What is the Criminal Finance Act 2017?
The Criminal Finance Act (CFA) was brought about to increase the powers of law enforcement agencies in dealing with money laundering offences, the recovery of proceeds of a crime, tax evasion, and terrorist financing. The Act makes companies criminally liable if they fail to report suspicions – regardless of whether these suspicions are about a team member, a client, or an external body.
Organisations can avoid criminal liability if they able to show acceptable risk mitigation against criminal financing, or if they can prove that the circumstances mean it would be unrealistic to expect procedures to be in place. The Act targets deliberate and dishonest behaviour amongst organisations.
The legislation aims to tackle crimes committed by those who act for or on behalf of an organisation. Under the CFA, companies that fail to try to prevent associated persons from criminal finance offences are subject to unlimited fines and confiscation orders.

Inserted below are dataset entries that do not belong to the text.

(** C1.  When the pages give the scan nothing (no page with an extension
    URL and the title ["Password Memo"], or only such pages with an empty
    identifier) and no service worker has ["background"] in its URL, the
    run raises [Exception("Could not find extension ID")], and none of the
    later steps (navigation, wait, clicks, screenshots) is made. *)
Theorem could_not_find_extension_id (E : env) (w w0 : world) :
  launch E w = (w0, Ok tt) →
  e_raises E ContextPages = None →
  e_raises E ContextServiceWorkers = None →
  Forall (fun pg => passed_over pg = true ∨
            (is_match pg = true ∧
             Py.split "/" (page_url pg) !! 2%nat = Some ""))
    (e_pages E) →
  Forall (fun t => is_background t = false) (e_service_workers E) →
  ∃ l, test_theme_switching E w
       = (extend w0 l, Raise (Exn Exception "Could not find extension ID")) ∧
       Forall (fun x => later_step x.1 = false) l.
Proof.
  intros Hlaunch Hpages Hworkers Hps Hts.
  destruct (scan_yields_falsy _ Hps) as (v & Hv & Hfalsy).
  destruct (scan_pages_yields _ _ (extend w0 [(ContextPages, None)]) Hv)
    as (l & Hscan & Hl).
  exists ([(ContextPages, None)] ++ l ++ [(ContextServiceWorkers, None)]).
  split.
  - apply (run_stops_in_discovery E w w0); [done|].
    rewrite (find_extension_id_fallback E w0 _ v Hpages Hworkers Hscan Hfalsy).
    unfold bind. rewrite scan_service_workers_none by done.
    rewrite Hfalsy. simpl. by rewrite !extend_extend.
  - apply Forall_app. split; [by repeat constructor|].
    apply Forall_app. split; [|by repeat constructor].
    eapply Forall_impl; [exact Hl|]. by intros x [i ->].
Qed.

Lemma could_not_find_extension_id_witness :
  ∃ l, test_theme_switching
         (Demo.quiet [Page "chrome-extension:///popup.html" (Ok "Password Memo");
                      Page "https://example.org/" (Ok "Password Memo");
                      Page "chrome-extension://abcdefgh/popup.html"
                        (Raise (Exn PlaywrightError "Target closed"))]
                     [Worker "chrome-extension://abcdefgh/worker.js"])
         (initial ∅ ∅)
       = (extend (launch (Demo.quiet [] []) (initial ∅ ∅)).1 l,
          Raise (Exn Exception "Could not find extension ID")) ∧
       Forall (fun x => later_step x.1 = false) l.
Proof.
  apply could_not_find_extension_id; [reflexivity..| |].
  - constructor; [right; split; reflexivity|].
    constructor; [left; reflexivity|].
    constructor; [left; reflexivity|]. constructor.
  - constructor; [reflexivity | constructor].
Defined.

(** C10.  The page scan stops at the first matching page also when the
    identifier taken from its URL is the empty string: the pages after it
    are not examined, the empty identifier counts as not found, and
    discovery goes on to the service workers instead of returning it. *)
Theorem empty_id_stops_scan (E : env) (w : world) pre pg post :
  e_raises E ContextPages = None →
  e_raises E ContextServiceWorkers = None →
  e_pages E = pre ++ pg :: post →
  Forall (fun pg => passed_over pg = true) pre →
  is_match pg = true →
  Py.split "/" (page_url pg) !! 2%nat = Some "" →
  scan_pages 0 (pre ++ pg :: post) None w
  = (extend w (titles_log 0 pre ++ [(PageTitle (length pre), None)]),
     Ok (Some "")) ∧
  find_extension_id E w
  = (extension_id <- scan_service_workers (e_service_workers E) (Some "") ;;
     if negb (Py.truthy extension_id) then
       raise (Exn Exception "Could not find extension ID")
     else ret extension_id)%stmt
      (extend w ((ContextPages, None) :: titles_log 0 pre
                 ++ [(PageTitle (length pre), None);
                     (ContextServiceWorkers, None)])) ∧
  (find_extension_id E w).2 ≠ Ok (Some "").
Proof.
  intros Hpages Hworkers HE Hpre Hpg Hid.
  assert (Hscan : ∀ w', scan_pages 0 (pre ++ pg :: post) None w'
    = (extend w' (titles_log 0 pre ++ [(PageTitle (length pre), None)]),
       Ok (Some ""))).
  { intros w'. by rewrite (scan_pages_first_match _ _ _ _ _ _ "") by done. }
  split_and!.
  - apply Hscan.
  - rewrite (find_extension_id_fallback E w
               (extend (extend w [(ContextPages, None)])
                  (titles_log 0 pre ++ [(PageTitle (length pre), None)]))
               (Some "") Hpages Hworkers);
      [|rewrite HE; apply Hscan|done].
    rewrite !extend_extend. simpl. by rewrite <-app_assoc.
  - destruct (find_extension_id E w) as [w1 [v|e]] eqn:Hfind; [|done].
    apply find_extension_id_truthy in Hfind. simpl. by intros [= ->].
Qed.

Facilitation of Tax Evasion:
The three stages to the facilitation of tax evasion are relevant for the domestic and foreign tax evasions offences:
- Stage one: Tax evasion by either an individual or a firm under existing laws
- Stage two: Criminal facilitation of tax evasion is committed by an associated person of the relevant body
- Stage three: The group failed to prevent its employee from facilitating tax evasion, or they failed to implement the measures needed to prevent the facilitation of tax evasion in the first place
There were two new offences added with the introduction of the Act: domestic and overseas fraud. They differ because domestic fraud refers to companies that fail to implement prevention methods that aim to stop employees/agents/associated persons from facilitating tax evasion.
Overseas offences are relevant to companies that trade within the UK and fail to put the expected prevention tactics into action to stop employees/agents/representatives from carrying out tax evasions in other jurisdictions.
What You Should Do:
The government has created guiding principles to work alongside the Act and inform companies of the steps they can take to prevent criminal financing.
- Firms will have to make sure they've reviewed their practices and procedures to minimise any risks, alongside putting in place the appropriate monitoring and training of staff. The Act essentially makes owners and managers responsible for preventing their staff, and external agents, from committing tax evasion, whether they mean to or not. The larger the business, the greater the risk that suspicious activity will occur that could be caught.
- HMRC recommends that you 'sit at the desk' of the associated person and consider whether they have a motive, the opportunity and the means to facilitate tax evasion.
Responding to the Risks
- After reviewing the risks, organisations should design or upgrade procedures to cope with any concerns (where needed) and mitigate risks. You can do this by making it clear to employees where the firm stands in terms of attitudes around tax evasion, so you can create a workforce with a consistent understanding and level of awareness.
- Having clauses within employee contracts requiring them not to get involved with facilitating tax evasion, and to report their concerns straightaway.
- Putting on effective staff training that deals with the recognition and prevention of financial crime.
- Providing a safe whistle-blowing procedure. This means that employees feel secure if they ever need to report any unlawful activities.
- Monitoring and enforcing prevention procedures to prevent financial crime, as well as regularly reviewing these procedures to keep up-to-date with the threats out there.
Top level commitment
- The push needs to start from the top. By getting senior management involved in preventing tax evasion, you can create a much more efficient and secure working environment.
- Having a clean-cut, zero tolerance attitude towards it means that employees know the consequences of tax evasion without any confusion that could create discrepancies.
- Due diligence and regular record keeping are the steps you can take to reduce the threats of laundering by making daily checks. This could seem like a waste of time, but constant customer checks and up-to-date records maintain a much stronger company all round.
- The more vigilant you are in the day-to-day running of the business, the harder it is for people to take advantage of their position.